(Exercise input)
* * * * *
(** * Cluster credential resolution and remote streaming execution

    A shallow embedding of [controllers/attestation_controller_command.go]
    (package [controllers]): [GetClusterClientConfig],
    [GetClientsetFromClusterConfig], [GetClusterClientset], [GetRESTClient]
    and [PodList].

    The Go functions call into client-go, the Go standard library and the
    process environment.  Those collaborators are gathered in a record
    [World] of oracles; every call to one of them is recorded, in program
    order, in a trace of [event]s, so that statements such as "the file
    fallback is never attempted" are statements about the trace. *)

From Stdlib Require Import Strings.Ascii.
From stdpp Require Import base strings list gmap.

Local Open Scope string_scope.

(** ** Go values *)

(** A Go [error] value, observed through its [Error()] method.  A nil
    [error] interface is [None] in [option error]. *)
Record error := errorString { Error : string }.

(** [rest.Config]: only the fields that identify a connection are kept. *)
Record Config := mkConfig {
  Host : string;
  APIPath : string;
  BearerToken : string;
}.

(** [rest.RESTClient]; [&rest.RESTClient{}] is the zero value below. *)
Record RESTClient := mkRESTClient {
  base : option string;
  versionedAPIPath : string;
}.

Definition RESTClient_zero : RESTClient :=
  {| base := None; versionedAPIPath := "" |}.

(** [kubernetes.Clientset], reduced to the REST client of its CoreV1 group. *)
Record Clientset := mkClientset { coreV1 : RESTClient }.

(** [rest.Request] as assembled by the builder calls of [PodList]. *)
Record Request := mkRequest {
  c : RESTClient;
  verb : string;
  resource : string;
  namespace : string;
  namespaceSet : bool;
}.

(** [runtime.Scheme]: the kinds registered so far. *)
Definition Scheme := list string.

(** [remotecommand.Executor]: the value built by [NewSPDYExecutor]. *)
Record Executor := mkExecutor {
  ex_config : option Config;
  ex_method : string;
  ex_url : string;
}.

(** [context.Context].  [context.Background()] has no cancellation signal;
    a context derived with [context.WithCancel] carries one. *)
Inductive Context :=
| Background
| WithCancel (parent : Context) (cancelled : bool).

Definition context_Canceled : error := errorString "context canceled".

(** [ctx.Err()]. *)
Fixpoint Context_Err (ctx : Context) : option error :=
  match ctx with
  | Background => None
  | WithCancel parent cancelled =>
      if cancelled then Some context_Canceled else Context_Err parent
  end.

(** An [io.Reader] is modelled by the bytes it yields; [bytes.Buffer] by the
    bytes written to it so far. *)
Definition Reader := string.
Definition Buffer := string.
Definition Buffer_Write (b : Buffer) (p : string) : Buffer := b +:+ p.
Definition Buffer_String (b : Buffer) : string := b.

(** The remote side of an exec session sends frames, each on one channel. *)
Inductive channel := Stdout | Stderr.
Definition frame : Type := channel * string.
* * * * *
(About this exercise)
Reproduce the material above without altering a single character.

(Exercise answer)
(** * Cluster credential resolution and remote streaming execution

    A shallow embedding of [controllers/attestation_controller_command.go]
    (package [controllers]): [GetClusterClientConfig],
    [GetClientsetFromClusterConfig], [GetClusterClientset], [GetRESTClient]
    and [PodList].

    The Go functions call into client-go, the Go standard library and the
    process environment.  Those collaborators are gathered in a record
    [World] of oracles; every call to one of them is recorded, in program
    order, in a trace of [event]s, so that statements such as "the file
    fallback is never attempted" are statements about the trace. *)

From Stdlib Require Import Strings.Ascii.
From stdpp Require Import base strings list gmap.

Local Open Scope string_scope.

(** ** Go values *)

(** A Go [error] value, observed through its [Error()] method.  A nil
    [error] interface is [None] in [option error]. *)
Record error := errorString { Error : string }.

(** [rest.Config]: only the fields that identify a connection are kept. *)
Record Config := mkConfig {
  Host : string;
  APIPath : string;
  BearerToken : string;
}.

(** [rest.RESTClient]; [&rest.RESTClient{}] is the zero value below. *)
Record RESTClient := mkRESTClient {
  base : option string;
  versionedAPIPath : string;
}.

Definition RESTClient_zero : RESTClient :=
  {| base := None; versionedAPIPath := "" |}.

(** [kubernetes.Clientset], reduced to the REST client of its CoreV1 group. *)
Record Clientset := mkClientset { coreV1 : RESTClient }.

(** [rest.Request] as assembled by the builder calls of [PodList]. *)
Record Request := mkRequest {
  c : RESTClient;
  verb : string;
  resource : string;
  namespace : string;
  namespaceSet : bool;
}.

(** [runtime.Scheme]: the kinds registered so far. *)
Definition Scheme := list string.

(** [remotecommand.Executor]: the value built by [NewSPDYExecutor]. *)
Record Executor := mkExecutor {
  ex_config : option Config;
  ex_method : string;
  ex_url : string;
}.

(** [context.Context].  [context.Background()] has no cancellation signal;
    a context derived with [context.WithCancel] carries one. *)
Inductive Context :=
| Background
| WithCancel (parent : Context) (cancelled : bool).

Definition context_Canceled : error := errorString "context canceled".

(** [ctx.Err()]. *)
Fixpoint Context_Err (ctx : Context) : option error :=
  match ctx with
  | Background => None
  | WithCancel parent cancelled =>
      if cancelled then Some context_Canceled else Context_Err parent
  end.

(** An [io.Reader] is modelled by the bytes it yields; [bytes.Buffer] by the
    bytes written to it so far. *)
Definition Reader := string.
Definition Buffer := string.
Definition Buffer_Write (b : Buffer) (p : string) : Buffer := b +:+ p.
Definition Buffer_String (b : Buffer) : string := b.

(** The remote side of an exec session sends frames, each on one channel. *)
Inductive channel := Stdout | Stderr.
Definition frame : Type := channel * string.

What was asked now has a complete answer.